Sad day for Alaska & the Iditarod

Four-time Iditarod champ Susan Butcher of Fairbanks lost her battle with leukemia treatment today about 2:30PM. Because of Susan, the slogan "Alaska, where men are men and women win the Iditarod" became popular. Butcher dominated the 1,100-mile sled dog race in the late 1980s.

In 1986, she became the second woman to win the grueling race from Anchorage to Nome. She added victories in 1987, 1988 and 1990 and finished in the top four through 1993.

"She has been known to walk in front of her team for 55 miles, with snow shoes, to lead them through snow storms, in non-racing situations, where she could have just as easily radioed for a plane to come and get her."

Susan Howlet Butcher was an animal lover, a business woman, a wife and a mother.
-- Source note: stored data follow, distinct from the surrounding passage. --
Lemma ready_dequeue_spec ready s x t l1 l2 :
  sinv ready s → ready (sc_prio (scs s x)) = l1 ++ x :: l2 →
  ∃ s', ready_dequeue x t s = Some s' ∧ sinv (<[sc_prio (scs s x) := l1 ++ l2]> ready) s' ∧
    unlinked (slinks s') x ∧ same_static s s' ∧ current s' = current s ∧ timer_st s' = timer_st s ∧
    (∀ a, a ≠ x → scs s' a = scs s a) ∧ left (scs s' x) = left (scs s x).
Proof.
  intros HI Hl. set (p := sc_prio (scs s x)) in *.
  assert (x ∈ ready p) as Hx by (rewrite Hl; apply elem_of_app; right; left).
  destruct (si_prio _ _ HI x p Hx) as [_ Hp].
  unfold ready_dequeue. fold p. rewrite (si_cpu _ _ HI x p Hx), Z.eqb_refl.
  destruct (Z.ltb_spec p priorities); [|lia]. cbn [andb].
  pose proof (si_ring _ _ HI p) as HR.
  destruct (ring_linked _ _ x HR Hx) as (n & q & Hn & Hq). rewrite Hn, Hq. cbn [mbind option_bind].
  set (s1 := if bool_decide _ then _ else s).
  pose proof HR as HR0. rewrite Hl in HR0. destruct (unlink_member _ x l1 l2 n HR0 Hn) as (L & HL & HR' & Hf & Hh).
  rewrite <-Hl, <-(si_head _ _ HI p) in Hh. rewrite <-Hl in Hf.
  assert (slinks s1 = slinks s ∧ scs s1 = scs s ∧ prio_top s1 = prio_top s ∧ current s1 = current s ∧
    timer_st s1 = timer_st s ∧ (∀ q, slist s1 q = if decide (q = p) then List.hd_error (l1 ++ l2) else slist s q))
    as (A1 & A2 & A3 & A4 & A5 & A6).
  { unfold s1. destruct (decide (slist s p = Some x)) as [Hb|Hb];
      [rewrite (bool_decide_true (slist s p = Some x)) by done|rewrite (bool_decide_false (slist s p = Some x)) by done];
      simpl; split_and!; try done; intros q'.
    - rewrite Hh by done. destruct (decide (q' = p)) as [->|]; [by rewrite fn_lookup_insert|by rewrite fn_lookup_insert_ne].
    - destruct (decide (q' = p)) as [->|]; [|done]. rewrite (si_head _ _ HI), Hl in *. by destruct l1. }
  clearbody s1. rewrite A1, HL. cbn [mbind option_bind]. simpl.
  set (s2 := upd_links _ s1). set (ready' := <[p := l1 ++ l2]> ready).
  destruct (lower_top_spec ready' s2 (Z.to_nat (prio_top s1))) as (tp & -> & T1 & T2 & T3);
    pose proof (si_range _ _ HI); simpl; rewrite ?A3; [|lia|lia| |].
  { intros q'. rewrite A6. unfold ready'. destruct (decide (q' = p)) as [->|]; [by rewrite fn_lookup_insert|].
    rewrite fn_lookup_insert_ne by done. apply (si_head _ _ HI). }
  { intros q' Hq'. unfold ready'. destruct (decide (p = q')) as [->|].
    - apply (si_above _ _ HI) in Hq'. rewrite Hl in Hq'. by destruct l1.
    - rewrite fn_lookup_insert_ne by done. by apply (si_above _ _ HI). }
  eexists. split; [done|]. set (s3 := upd_sc x _ _).
  assert (same_static s s3) as HS.
  { etransitivity; [|apply upd_sc_static; done]. intros y. simpl. by rewrite A2. }
  split; [|split_and!].
  - apply (sinv_replace ready s); try done.
    + intros y Hy. assert (y ∈ ready p) as Hy'.
      { rewrite Hl. rewrite elem_of_app in *. rewrite elem_of_cons. tauto. }
      split; [by apply (si_prio _ _ HI)|by eapply (si_cpu _ _ HI)].
    + intros q' y Hq' Hy. apply Hf. intros Hy'. apply Hq'. by eapply ready_disjoint.
  - split; simpl; by rewrite fn_lookup_insert.
  - done.
  - done.
  - done.
  - intros a Ha. simpl. rewrite fn_lookup_insert_ne by done. by rewrite A2.
  - simpl. rewrite fn_lookup_insert. simpl. by rewrite A2.
Qed.

(** ** One scheduling round *)

Lemma unlinked_not_ready ready s x : sinv ready s → unlinked (slinks s) x → ∀ p, x ∉ ready p.
Proof.
  intros HI [Hn _] p Hx. destruct (ring_linked _ _ x (si_ring _ _ HI p) Hx) as (n & q & Hn' & _). congruence.
Qed.

(** The running context's remaining budget at time [t] for deadline [d]. *)
Definition remaining (t d : Z) : Z := if t <? d then wsub d t else 0.

(** The round suspends the running context on request or when it is disabled. *)
Definition suspends (suspend : bool) s : bool :=
  suspend || (disable (scs s (current s)) && bool_decide (sc_ec (scs s (current s)) = ec_current)).

(** The ready queues when the next context is chosen. *)
Definition requeued (suspend use_left : bool) s (ready : Z → list obj) : Z → list obj :=
  if suspends suspend s then ready
  else
    let p := sc_prio (scs s (current s)) in
    let l := remaining (rdtsc (clock_reads s)) (bt_deadline (timer_st s)) in
    <[p := if use_left && truthy l then current s :: ready p else ready p ++ [current s]]> ready.

(** The running context is in no queue, belongs to this CPU and has a valid
    priority, and its budget is running. *)
Record running s : Prop := {
  ru_unlinked : unlinked (slinks s) (current s);
  ru_prio : 0 ≤ sc_prio (scs s (current s)) < priorities;
  ru_cpu : sc_cpu (scs s (current s)) = cpu_id;
  ru_timer : bt_ok (timer_st s);
}.

Lemma top_head ready s y p :
  sinv ready s → y ∈ ready p →
  ∃ x l, ready (prio_top s) = x :: l ∧ slist s (prio_top s) = Some x ∧ sc_prio (scs s x) = prio_top s ∧
         (∀ q z, z ∈ ready q → q ≤ prio_top s).
Proof.
  intros HI Hy. destruct (si_prio _ _ HI y p Hy) as [_ Hp].
  assert (∀ q z, z ∈ ready q → q ≤ prio_top s) as Hle.
  { intros q z Hz. destruct (Z.le_gt_cases q (prio_top s)) as [|Hgt]; [done|].
    rewrite (si_above _ _ HI q Hgt) in Hz. by apply elem_of_nil in Hz. }
  rewrite (si_head _ _ HI). destruct (ready (prio_top s)) as [|x l] eqn:E.
  - exfalso. destruct (decide (prio_top s = 0)) as [H0|H0]; [|by apply (si_top _ _ HI H0)].
    pose proof (Hle p y Hy). assert (p = prio_top s) as -> by lia. rewrite E in Hy. by apply elem_of_nil in Hy.
  - exists x, l. split_and!; try done. apply (si_prio _ _ HI x (prio_top s)). rewrite E. left.
Qed.

Lemma account_spec ready s :
  sinv ready s → bt_ok (timer_st s) →
  ∃ s1, account s = (rdtsc (clock_reads s), s1) ∧ sinv ready s1 ∧ same_static s s1 ∧
    left (scs s1 (current s)) = remaining (rdtsc (clock_reads s)) (bt_deadline (timer_st s)) ∧
    bt_idle (timer_st s1) ∧ current s1 = current s ∧ slinks s1 = slinks s ∧
    (∀ a, a ≠ current s → left (scs s1 a) = left (scs s a)).
Proof.
  intros HI Ht. destruct (bt_dequeue_spec _ Ht) as [Hd Hidle]. unfold account. simpl.
  destruct (bt_dequeue (timer_st s)) as [d tm]. simpl in Hd, Hidle. subst d.
  eexists. split; [done|]. set (s1 := upd_shazard _ _).
  assert (same_static s s1) as S1 by (do 2 (etransitivity; [|apply upd_sc_static; done]); done).
  split_and!; try done; [by eapply sinv_ext| |].
  - unfold s1. simpl. rewrite fn_lookup_insert. by destruct (scs s (current s)).
  - intros a Ha. unfold s1. simpl. by rewrite !fn_lookup_insert_ne.
Qed.

Lemma put_back_spec suspend use_left t ready s :
  sinv ready s → (∀ p, current s ∉ ready p) → 0 ≤ sc_prio (scs s (current s)) < priorities →
  sc_cpu (scs s (current s)) = cpu_id →
  ∃ s2, put_back suspend use_left t s = Some s2 ∧
    sinv (if suspend then ready else queued (current s) use_left s ready) s2 ∧
    same_static s s2 ∧ timer_st s2 = timer_st s ∧
    (∀ a, a ≠ current s → left (scs s2 a) = left (scs s a)) ∧
    (suspend = false → left (scs s2 (current s)) =
       if truthy (left (scs s (current s))) then left (scs s (current s)) else budget (scs s (current s))).
Proof.
  intros HI Hno Hp Hc. unfold put_back. destruct suspend; simpl.
  - unfold sc_del_rcu. destruct (del_rcu _) as [last r].
    assert (same_static s (upd_sc (current s) (set_ref r) s)) as S2 by by apply upd_sc_static.
    assert (sinv ready (upd_sc (current s) (set_ref r) s)) as HI2 by by eapply sinv_ext.
    assert (∀ a, a ≠ current s → left (scs (upd_sc (current s) (set_ref r) s) a) = left (scs s a)) as Hl.
    { intros a Ha. simpl. by rewrite fn_lookup_insert_ne. }
    eexists. split; [done|]. destruct last; split_and!; try done.
    by apply (sinv_ext ready (upd_sc (current s) (set_ref r) s)).
  - destruct (ready_enqueue_spec ready s (current s) t use_left) as (s2 & -> & HI2 & S2 & _ & T2 & _ & Hl & Ho); try done.
    exists s2. split_and!; try done. intros a Ha. by rewrite Ho.
Qed.

Lemma take_top_spec t ready s :
  sinv ready s → bt_idle (timer_st s) → (∃ y p, y ∈ ready p) →
  ∃ s' p x l, take_top t s = Some s' ∧ ready p = x :: l ∧ (∀ q z, z ∈ ready q → q ≤ p) ∧
    current s' = x ∧ sc_prio (scs s x) = p ∧ sinv (<[p := l]> ready) s' ∧ running s' ∧ same_static s s' ∧
    bt_deadline (timer_st s') = wadd t (left (scs s' x)) ∧ (∀ a, left (scs s' a) = left (scs s a)).
Proof.
  intros HI Hidle (y & py & Hy). unfold take_top.
  destruct (top_head _ _ _ _ HI Hy) as (x & l & Hl & -> & Hpx & Hle).
  cbn [mbind option_bind]. set (p := prio_top s) in *. set (s3 := upd_current x _).
  assert (sinv ready s3) as HI3 by by apply (sinv_ext ready s).
  destruct (ready_dequeue_spec _ s3 x t [] l HI3) as (s4 & -> & HI4 & U4 & S4 & C4 & T4 & Ho4 & Lf4).
  { simpl. by rewrite Hpx. }
  change (scs s3) with (scs s) in HI4. rewrite Hpx in HI4.
  assert (x ∈ ready p) as Hxin by (rewrite Hl; left).
  destruct (bt_enqueue_spec (wadd t (left (scs s x))) (timer_st s)) as [Hok Hdl]; [done|].
  exists s4, p, x, l. rewrite C4, T4. split_and!; try done.
  - destruct (S4 x) as (Hp4 & Hc4 & _). split; rewrite C4 || rewrite T4.
    + done.
    + simpl. rewrite Hp4. apply (si_prio _ _ HI x p) in Hxin as [Hxp ?]. change (scs s3) with (scs s). by rewrite Hxp.
    + simpl. rewrite Hc4. by apply (si_cpu _ _ HI x p).
    + done.
  - simpl. by rewrite Hdl, Lf4.
  - intros a. destruct (decide (a = x)) as [->|]; [done|by rewrite Ho4].
Qed.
She's also been called "the best competitive dog sled racer in the universe." There are many women who compete in sports, but not many who enter a race called the Iditarod, that takes her 1,152 miles across the Alaskan wilderness, enduring 100 m.p.h. winds, artic blizzards, snow blindness, wild animals, thin ice, sleep deprivation, avalanches, and whatever else mother nature feels like throwing at a person up in the land of the midnight sun -- and wins four times in a row.

Butcher has won this race, and others, so often that "Iditarod," as well as the sport of mushing, has become synonymous with her name.

In 1979, Butcher helped drive the first sled-dog team to the 20,320-foot summit of Mount McKinley, the highest peak in North America.

Butcher ran her last Iditarod in 1994 when she decided to have children. She has two daughters, Tekla and Chisana, with her husband, attorney and musher David Monson.

Three years ago, when she was considering a comeback, doctors found Butcher had polycythemia vera, a rare disease that causes the bone marrow to produce excess blood.

Susan Butcher was 51. A sad and dark cloud hangs over Alaska today.